Meet the Milky Way in its own words.

The Milky Way: An Autobiography of Our Galaxy takes a tour of our home in the cosmos from an unexpected perspective. Astrophysicist and folklorist Moiya McTier presents herself not as the author, but as the lucky human vessel through which the Milky Way has chosen to tell its story. Then she lets the galaxy take it away, with humor, heart and a huge dose of snark.

The book alternates chapters between science and mythology, reflecting McTier’s dual specialties (her bio says she was the first student in Harvard University’s history to study both). “Many of you don’t realize this, but myths were some of your species’ first attempt at scientific inquiry,” the Milky Way tells us.

The Milky Way is telling its story now because it’s sick of being ignored. Once upon a time, humans looked to the glittering smudge of stars in the sky for insight into when to plant crops or avoid floods. We told stories about the Milky Way’s importance in the origin and fate of the world.
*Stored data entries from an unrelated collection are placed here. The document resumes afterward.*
(** * code-genie: the wrapper classes of [code_genie/genie.py]

    A shallow embedding of [GenieBase], [Genie] and [PandasGenie]:
    construction (normalise the instructions, one call to the generation
    service, activation of the returned text with [exec]), invocation and the
    [code] accessor.  Python exceptions are an error result; the two effects of
    construction, the request that leaves for the service and the dictionary
    that [exec] fills, are threaded through an explicit [world]. *)

From Stdlib Require Import ZArith Ascii String.
From stdpp Require Import base option list gmap strings.

(** ** Exceptions *)

(** A raised exception: its class name and its argument. *)
Record PyExn := Raise { exn_class : string; exn_arg : string }.

(** [mem[k]] on a dictionary without key [k]. *)
Definition KeyError (k : string) : PyExn := Raise "KeyError" k.
Definition TypeError (msg : string) : PyExn := Raise "TypeError" msg.
Definition SyntaxError (msg : string) : PyExn := Raise "SyntaxError" msg.
Definition NameError (name : string) : PyExn := Raise "NameError" name.

(** ** Requests and the client *)

(** Modelled from the spec: [GetExecutableRequest] is declared in
    [code_genie/client.py], a module whose source is not available.  The
    Task Descriptor of the spec is a plain record; its fields are the keyword
    arguments [Genie._get_code] builds it from, each with the type of the
    attribute that is passed. *)
Record GetExecutableRequest := {
  instructions : list string;
  inputs : option (gmap string string);
  allowed_imports : option (list string)
}.

(** Modelled from the spec: [GetPandasExecutableRequest], as above, with the
    extra column hints of the tabular specialisation. *)
Record GetPandasExecutableRequest := {
  p_instructions : list string;
  p_inputs : option (gmap string string);
  p_columns : option (list string);
  p_allowed_imports : option (list string)
}.

(** What leaves for the generation service. *)
Inductive request :=
| GenericRequest (r : GetExecutableRequest)
| PandasRequest (r : GetPandasExecutableRequest).

(** Modelled from the spec: [Client], also of [code_genie/client.py].  Its two
    operations take a Task Descriptor and return the Generation Result
    (code text, function name) or raise. *)
Record Client := {
  get_generic : GetExecutableRequest -> PyExn + (string * string);
  get_pandas : GetPandasExecutableRequest -> PyExn + (string * string)
}.

(** ** The world: requests sent and the store of dictionaries *)

(** [sent] is the log of the requests the constructions hand to their client,
    oldest first.
    [heap] is the store of namespace dictionaries; a dictionary is known by
    its index, so that two names for one dictionary share its contents. *)
Record world (V : Type) := World {
  sent : list request;
  heap : list (gmap string V)
}.
Arguments World {V} _ _.
Arguments sent {V} _.
Arguments heap {V} _.

(** Computations that may raise and that act on the world. *)
Definition M (V A : Type) : Type := world V -> (PyExn + A) * world V.

Definition ret {V A} (a : A) : M V A := fun w => (inr a, w).
Definition raise {V A} (e : PyExn) : M V A := fun w => (inl e, w).
Definition bind {V A B} (c : M V A) (k : A -> M V B) : M V B :=
  fun w =>
    match c w with
    | (inr a, w') => k a w'
    | (inl e, w') => (inl e, w')
    end.
(** A pure call that may raise. *)
Definition lift {V A} (r : PyExn + A) : M V A := fun w => (r, w).

Declare Scope py_scope.
Delimit Scope py_scope with py.
Notation "x <- c ;; k" := (bind c (fun x => k))
  (at level 100, c at next level, right associativity) : py_scope.
Notation "c ;;; k" := (bind c (fun _ => k))
  (at level 100, right associativity) : py_scope.

(** The outcome of a computation is an exception of class [cls]. *)
Definition fails_with {V A} (cls : string) (r : (PyExn + A) * world V) : Prop :=
  exists e, r.1 = inl e /\ exn_class e = cls.

(** The class of the exception a computation ended with, if it did. *)
Definition raised_class {V A} (r : (PyExn + A) * world V) : option string :=
  match r.1 with
  | inl e => Some (exn_class e)
  | inr _ => None
  end.

(** ** The Python runtime the module runs on *)

(** [value] are the runtime's objects.  [py_exec code l h] is the statement
    [exec(code, mem)] in the store [h], where [mem] is the dictionary at index
    [l]: the store as the run leaves it, and the exception if the run raised.
    The text is run with every dictionary of the store in reach, not only its
    globals [mem].  [as_callable f] is the call slot of [f], absent on objects
    that cannot be called; a call acts on the whole world.  [Client_new] is
    [Client()]. *)
Class Runtime := {
  value : Type;
  py_exec : string -> nat -> list (gmap string value)
            -> list (gmap string value) * option PyExn;
  as_callable : value -> option (list value -> list (string * value) -> M value value);
  type_name : value -> string;
  Client_new : PyExn + Client
}.

Section Genie.
Context {R : Runtime}.

Local Open Scope py_scope.

Abbreviation Mv := (M value).

(** The call [f(args, kwargs)] of the object [f] with positional and keyword
    arguments. *)
Definition py_call (f : value) (args : list value) (kwargs : list (string * value))
  : Mv value :=
  match as_callable f with
  | Some g => g args kwargs
  | None => raise (TypeError ("'" +:+ type_name f +:+ "' object is not callable"))
  end.

(** [mem = {}]: a new dictionary, stored past every existing one. *)
Definition new_dict : Mv nat :=
  fun w => (inr (length (heap w)), World (sent w) (heap w ++ [∅])).

(** [exec(code, mem)] with [mem] the dictionary at [l]: the run is handed
    the store, and the store is what the run leaves. *)
Definition exec (code : string) (l : nat) : Mv unit :=
  fun w =>
    let '(h', raised) := py_exec code l (heap w) in
    (match raised with Some e => inl e | None => inr tt end,
     World (sent w) h').

(** [mem[k]]. *)
Definition getitem (l : nat) (k : string) : Mv value :=
  fun w =>
    match (heap w !!! l) !! k with
    | Some v => (inr v, w)
    | None => (inl (KeyError k), w)
    end.

(** The request is logged, then answered by the client. *)
Definition send {A} (r : request) (answer : PyExn + A) : Mv A :=
  fun w => (answer, World (sent w ++ [r]) (heap w)).

(** [instructions: Union[str, List[str]]]. *)
Inductive instructions_arg :=
| InstrStr (s : string)
| InstrList (l : list string).

(** The attributes [GenieBase.__init__] sets before it asks for the code. *)
Record base_attrs := {
  _inputs : option (gmap string string);
  _instructions : list string;
  _allowed_imports : option (list string)
}.

(** The abstract method of [GenieBase].  [S] holds the attributes a subclass
    sets on [self] before it delegates to [GenieBase.__init__]. *)
Class GenieImpl (S : Type) := {
  _get_code : S -> base_attrs -> Client -> Mv (string * string)
}.

(** A constructed wrapper. *)
Record GenieObj (S : Type) := {
  _own : S;
  _base : base_attrs;
  _code : string;
  _fn_name : string;
  _executor : value
}.
Arguments _own {S} _.
Arguments _base {S} _.
Arguments _code {S} _.
Arguments _fn_name {S} _.
Arguments _executor {S} _.

(** [GenieBase._extract_executable]. *)
Definition _extract_executable (code fn_name : string) : Mv value :=
  mem <- new_dict ;;
  exec code mem ;;;
  getitem mem fn_name.

(** [isinstance(instructions, str)] and the list it is wrapped in. *)
Definition normalize (i : instructions_arg) : list string :=
  match i with
  | InstrStr s => [s]
  | InstrList l => l
  end.

(** [client or Client()]. *)
Definition client_or_new (client : option Client) : PyExn + Client :=
  match client with
  | Some c => inr c
  | None => Client_new
  end.

(** The first four statements of [GenieBase.__init__]: the attributes as they
    stand when the code is asked for. *)
Definition init_attrs (instructions : instructions_arg)
    (inputs : option (gmap string string)) (allowed_imports : option (list string))
  : base_attrs :=
  {| _inputs := inputs;
     _instructions := normalize instructions;
     _allowed_imports := allowed_imports |}.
Our galaxy ate it up: For an entity that spends most of its time ripping up smaller galaxies and watching its own stars die, “your stories made me feel loved and needed and, perhaps for the first time in my long existence, more helpful than I was ruinous.” But in the last few centuries, technology and light pollution have pulled humankind away. “At first, I thought it was just a phase,” the Milky Way says. “Then I remembered … that several hundred years is actually a long time for humans.”
So the Milky Way decided to remind us why it’s so important. Its autobiography covers big-picture scientific questions about galaxies, like where they come from (“When a gas cloud loves itself very much,” the Milky Way explains, “it hugs itself extra tight, and after a few hundred million years, a baby galaxy is born. Leave the storks out of it, please.”). It also gets into what galaxies are made of, how they interact with other galaxies, and how they live and die. The book then zooms out to cover the origins and possible ends of the universe, mysteries like dark matter and dark energy, and even humankind’s search for other intelligent life (SN: 8/4/20).
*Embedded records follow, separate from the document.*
(** [applyQueryOptions]; the receiver is not used by the body. *)
Definition applyQueryOptions (query : gorm.DB) (opts : option QueryOptions)
    : gorm.DB :=
  match opts with
  | None => query
  | Some o =>
      let query :=
        fold_left (fun q preload => gorm.Preload preload q)
                  (Preloads o) query in
      let query :=
        if (0 <? length (Opts o))%nat
        then options.Apply query (Opts o)
        else query in
      let query :=
        if bool_decide (Condition o ≠ "")
        then gorm.Where (Condition o) (Args o) query
        else query in
      query
  end.

Section Repo.

Context {T : Type}.
Variable schema : gorm.Schema T.
Variable specs : errspec.Table.

#[local] Abbreviation World := (gorm.World T).

(** [NewGenericRepo]. *)
Definition NewGenericRepo (db : gorm.DB) : GenericRepo :=
  {| DB := db;
     ErrorCode := errspec.Code (errspec.ErrNotFound specs) |}.

(** [Create]. *)
Definition Create (r : GenericRepo) (ctx : Context) (entity : T)
    (w : World) : option error * World :=
  gorm.Create schema (gorm.WithContext ctx (DB r)) entity w.

(** The tail of [Get]: classification of the store's answer. *)
Definition classify (ctx : Context) (res : (T + error) * World)
    : (T + error) * World :=
  match res with
  | (inr err, w) =>
      if is_ErrRecordNotFound err
      then (inr (errspec.Wrap
                   (errspec.New (errspec.ErrRecordNotExist specs) ctx)
                   err), w)
      else (inr err, w)
  | (inl entity, w) => (inl entity, w)
  end.

(** [Get]. *)
Definition Get (r : GenericRepo) (ctx : Context) (id : any)
    (opts : option QueryOptions) (w : World) : (T + error) * World :=
  let query := applyQueryOptions (gorm.WithContext ctx (DB r)) opts in
  if bool_decide (id ≠ Nil) then
    classify ctx (gorm.First schema query [id] w)
  else
    match opts with
    | Some o =>
        if bool_decide (Condition o ≠ "")
        then classify ctx (gorm.First schema query [] w)
        else (inr (errspec.New (errspec.ErrQueryParamEmpty specs) ctx), w)
    | None =>
        (inr (errspec.New (errspec.ErrQueryParamEmpty specs) ctx), w)
    end.

(** [List]. *)
Definition List (r : GenericRepo) (ctx : Context) (page pageSize : Z)
    (opts : option QueryOptions) (w : World) : (list T + error) * World :=
  let query := gorm.WithContext ctx (DB r) in
  let offset := wrap_int (wrap_int (page - 1) * pageSize) in
  let query := gorm.SetLimit pageSize (gorm.SetOffset offset query) in
  let query := applyQueryOptions query opts in
  gorm.Find schema query w.

(** [Count]. *)
Definition Count (r : GenericRepo) (ctx : Context)
    (opts : option QueryOptions) (w : World) : (Z + error) * World :=
  let query := gorm.SetModel (gorm.WithContext ctx (DB r)) in
  let query := applyQueryOptions query opts in
  gorm.Count schema query w.

(** [Transaction]. *)
Definition Transaction (r : GenericRepo) (ctx : Context)
    (fn : gorm.DB -> World -> option error * World) (w : World)
    : option error * World :=
  gorm.Transaction (gorm.WithContext ctx (DB r)) fn w.

End Repo.

(** [WithTx]: a new repository value behind a new pointer. *)
Definition WithTx (h : Heap) (r : nat) (tx : gorm.DB)
    : option (nat * Heap) :=
  match h !! r with
  | Some v => Some (alloc {| DB := tx; ErrorCode := ErrorCode v |} h)
  | None => None
  end.

End model.

(** ** Request identifiers and the response envelope *)

Module uuid.

(** A UUID is a 128-bit number; [New] draws it from the random bits it is
    given and stamps version 4 and the RFC 4122 variant on it. *)
Definition New (rnd : Z) : Z :=
  let u := rnd mod 2 ^ 128 in
  let u := Z.lor (Z.land u (Z.lnot (Z.shiftl 15 76))) (Z.shiftl 4 76) in
  Z.lor (Z.land u (Z.lnot (Z.shiftl 3 62))) (Z.shiftl 2 62).

Definition hex_digit (n : Z) : ascii :=
  match n with
  | 0 => "0" | 1 => "1" | 2 => "2" | 3 => "3" | 4 => "4" | 5 => "5"
  | 6 => "6" | 7 => "7" | 8 => "8" | 9 => "9" | 10 => "a" | 11 => "b"
  | 12 => "c" | 13 => "d" | 14 => "e" | _ => "f"
  end%char.

(** The [i]-th hexadecimal digit of [u], counted from the left. *)
Definition digit (u : Z) (i : nat) : ascii :=
  hex_digit (Z.land (Z.shiftr u (4 * (31 - Z.of_nat i))) 15).

Definition digits (u : Z) (start len : nat) : string :=
  string_of_list_ascii (map (digit u) (seq start len)).

(** The canonical form xxxxxxxx-xxxx-xxxx-xxxx-xxxxxxxxxxxx. *)
Definition String (u : Z) : string :=
  digits u 0 8 +:+ "-" +:+ digits u 8 4 +:+ "-" +:+ digits u 12 4 +:+ "-"
    +:+ digits u 16 4 +:+ "-" +:+ digits u 20 12.

End uuid.

Module gin.

(** The part of [*gin.Context] the response package reads and writes. *)
Record Request : Type := {
  Header : gmap string string;
  ReqContext : Context;
  Path : string;
  Method : string;
}.

Record Context : Type := {
  Req : Request;
  Keys : gmap string any;
  RemoteIP : string;
}.

(** [c.GetHeader(key)]: the empty string when the header is absent. *)
Definition GetHeader (c : Context) (key : string) : string :=
  default "" (Header (Req c) !! key).

(** [c.Get(key)]: value and presence. *)
Definition Get (c : Context) (key : string) : option any :=
  Keys c !! key.

(** [c.Set(key, value)]. *)
Definition Set_ (c : Context) (key : string) (value : any) : Context :=
  {| Req := Req c; Keys := <[key := value]> (Keys c);
     RemoteIP := RemoteIP c |}.

End gin.

Module errorx.

(** Modelled from the spec: [errorx.FormatErrorChain] is not part of the
    sources at hand; it flattens the chain of causes of an error into
    one text. *)
Fixpoint FormatErrorChain (err : error) : string :=
  match err with
  | DomainError _ _ msg (Some cause) =>
      msg +:+ ": " +:+ FormatErrorChain cause
  | _ => error_Error err
  end.

End errorx.

Module logger.

(** Modelled from the spec: [logger.ErrorContext] is not part of the
    sources at hand; the structured logger takes a severity, a message
    and an ordered sequence of key/value pairs. *)
Record Entry : Type := {
  level : string;
  message : string;
  keyvals : list (string * any);
}.

Definition ErrorContext (msg : string) (kvs : list (string * any)) : Entry :=
  {| level := "error"; message := msg; keyvals := kvs |}.

(** *** Set-up of the default logger *)

(** [log.Level] and [log.Formatter] of the logging library. *)
Inductive Level : Type := DebugLevel | InfoLevel | WarnLevel | ErrorLevel.

Inductive Formatter : Type := TextFormatter | JSONFormatter.

#[global] Instance Level_eq_dec : EqDecision Level.
Proof. solve_decision. Defined.

(** [lumberjack.Logger]: the rotating file the log is written to. *)
Record FileLogger : Type := {
  Filename : string;
  MaxSize : Z;
  MaxAge : Z;
  MaxBackups : Z;
  Compress : bool;
}.

(** [io.Writer]: standard output, the log file, or a fan-out. *)
Inductive Writer : Type :=
| Stdout
| ToFile (f : FileLogger)
| MultiWriter (first second : Writer).

(** Does a line written to [w] reach standard output, the log file? *)
Fixpoint reaches_stdout (w : Writer) : bool :=
  match w with
  | Stdout => true
  | ToFile _ => false
  | MultiWriter a b => reaches_stdout a || reaches_stdout b
  end.

Fixpoint reaches_file (w : Writer) : bool :=
  match w with
  | Stdout => false
  | ToFile _ => true
  | MultiWriter a b => reaches_file a || reaches_file b
  end.

(** [log.Options]. *)
Record Options : Type := {
  OptLevel : Level;
  Prefix : string;
  TimeFormat : string;
  ReportTimestamp : bool;
  ReportCaller : bool;
  OptFormatter : Formatter;
}.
The author takes pains to explain scientific jargon and the technical tools that astronomers use to study the sky. A lot of popular astronomy writing glosses over how astronomers think about cosmic distance or exactly what a spectrum is, but not this book. If you’ve ever been curious about these insider details, The Milky Way has you covered.
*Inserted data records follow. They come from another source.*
Lemma graph_at_inv (h0 : heap) (p : ptr) (G : Graph) :
  graph_at h0 p = Some G →
  ∃ ns m,
    nodes G = omap (node_at h0) m
    ∧ (∀ k q, m !! k = Some q → is_Some (node_at h0 q))
    ∧ ∀ h, h0 ⊆ h → Graph_nodes p h = (Value ns, h)
                     ∧ Graph_name p h = (Value (name G), h)
                     ∧ read_Nodes ns h = (Value m, h).
Proof.
  unfold graph_at. destruct p as [l|]; simpl; [|done].
  destruct (h0 !! l) as [c|] eqn:E; [|done]. destruct c; try done.
  destruct (nodes_at h0 ns) as [x|] eqn:Ex; [|done]. intros [= <-]. simpl.
  assert (Hg : ∀ h, h0 ⊆ h → Graph_nodes (Some l) h = (Value ns, h)
                               ∧ Graph_name (Some l) h = (Value nm, h)).
  { intros h Hsub. unfold Graph_nodes, Graph_name.
    by rewrite !(bind_Value _ _ h h _ (load_eq h l _ (lookup_weaken h0 h l _ E Hsub))). }
  destruct ns as [ln|]; simpl in Ex.
  - destruct (h0 !! ln) as [c|] eqn:En; [|done].
    destruct c as [|m| | | | | | |]; try done.
    destruct (decide (map_Forall _ m)) as [Hall|]; [|done]. injection Ex as <-.
    exists (Some ln), m. split; [done|]. split; [exact Hall|].
    intros h Hsub. destruct (Hg h Hsub) as [? ?]. split; [done|]. split; [done|].
    unfold read_Nodes.
    by rewrite (bind_Value _ _ h h _ (load_eq h ln _ (lookup_weaken h0 h ln _ En Hsub))).
  - injection Ex as <-. exists None, ∅. split; [by rewrite omap_empty|].
    split; [intros k q; by rewrite lookup_empty|].
    intros h Hsub. destruct (Hg h Hsub) as [? ?]. done.
Qed.

Section SortSim.
Context (h0 : heap) (G : Graph) (g ns : ptr) (m : gmap NodeID ptr).
Context (HG : nodes G = omap (node_at h0) m).
Context (Hall : ∀ k q, m !! k = Some q → is_Some (node_at h0 q)).
Context (Hg : ∀ h, h0 ⊆ h → Graph_nodes g h = (Value ns, h)
                             ∧ Graph_name g h = (Value (name G), h)
                             ∧ read_Nodes ns h = (Value m, h)).
Context (dord : NodeID → RangeOrder).

Lemma Graph_node_eq (h : heap) (n : NodeID) :
  h0 ⊆ h → Graph_node g n h = (Value (m !! n), h).
Proof using Hg.
  intros Hsub. destruct (Hg h Hsub) as (Hn & _ & Hm). unfold Graph_node.
  rewrite (bind_Value _ _ h h _ Hn). by rewrite (bind_Value _ _ h h _ Hm).
Qed.

Lemma lookup_nodes_at (n : NodeID) : nodes G !! n = m !! n ≫= node_at h0.
Proof using HG. by rewrite HG, lookup_omap. Qed.

Section Visit.
Context (ls lv lr : nat).
Context (Hls : h0 !! ls = None) (Hlv : h0 !! lv = None) (Hlr : h0 !! lr = None).

Lemma visit_neighbors_mem_sim
    (recP : NodeID → NodeIDs → SortState → outcome SortState)
    (recM : NodeID → ptr → Mem (option error))
    (l : list NodeID) (st : SortState) (h : heap) :
  (∀ n d nb st h, h0 ⊆ h → sort_rep h ls lv lr st → ids_at h0 d = Some nb →
                  visit_sim h0 ls lv lr (recP n nb st) (recM n d h)) →
  h0 ⊆ h → sort_rep h ls lv lr st →
  visit_sim h0 ls lv lr (visit_neighbors G recP l st)
    (visit_neighbors_mem g (Some ls) (Some lv) recM l h).
Proof using HG Hall Hg.
  intros Hrec. revert st h. induction l as [|n l IH]; intros st h Hsub Hrep; simpl.
  { by split. }
  pose proof Hrep as (Hs & Hv & Hr & Hne).
  rewrite (bind_Value _ _ h h _ (get_bool_eq h lv _ n Hv)).
  destruct (negb (getb (visited st) n)).
  - rewrite (bind_Value _ _ h h _ (Graph_node_eq h n Hsub)).
    rewrite lookup_nodes_at.
    destruct (m !! n) as [q|] eqn:Eq; simpl; [|by split].
    rewrite (bind_Value _ _ h h _ (Graph_node_eq h n Hsub)). rewrite Eq. simpl.
    destruct (Hall n q Eq) as [N HN]. rewrite HN.
    destruct (node_at_inv h0 q N HN) as (d & Hd & Hq).
    rewrite (bind_Value _ _ h h _ (proj1 (Hq h Hsub))).
    specialize (Hrec n d (Dependencies N) st h Hsub Hrep Hd).
    unfold mbind, Mem_bind.
    destruct (recM n d h) as [r h1]. destruct Hrec as [Hsub1 Hout]. simpl in *.
    destruct (recP n (Dependencies N) st) as [st1|e|].
    + destruct Hout as [-> Hrep1]. by apply IH.
    + rewrite Hout. by split.
    + rewrite Hout. by split.
  - rewrite (bind_Value _ _ h h _ (get_bool_eq h ls _ n Hs)).
    destruct (getb (stack st) n); [by split|by apply IH].
Qed.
McTier’s version of our home galaxy is heavily anthropomorphized. The Milky Way is brash, vain and arrogant in a way that may hide a secret insecurity. Its central black hole is characterized as the physical embodiment of the galaxy’s shame and regrets, a source of deep existential angst. And its relationship with the Andromeda galaxy is like a long-term, long-distance romance, with each galaxy sending stars back and forth as love notes until the two can eventually merge (SN: 3/05/21).

This could have felt gimmicky. But McTier’s efforts to make the metaphors work while keeping the science accurate and up-to-date made the premise endearing and entertaining.

I laughed twice on Page 1. I learned a new word on Page 2. I dog-eared the endnotes early on because it became instantly clear I would want to read every one. I read this book while traveling in rural upstate New York, where the sky is much clearer than at my home outside of Boston. The Milky Way reminded me to look up and appreciate my home in the universe, just like its narrator wanted.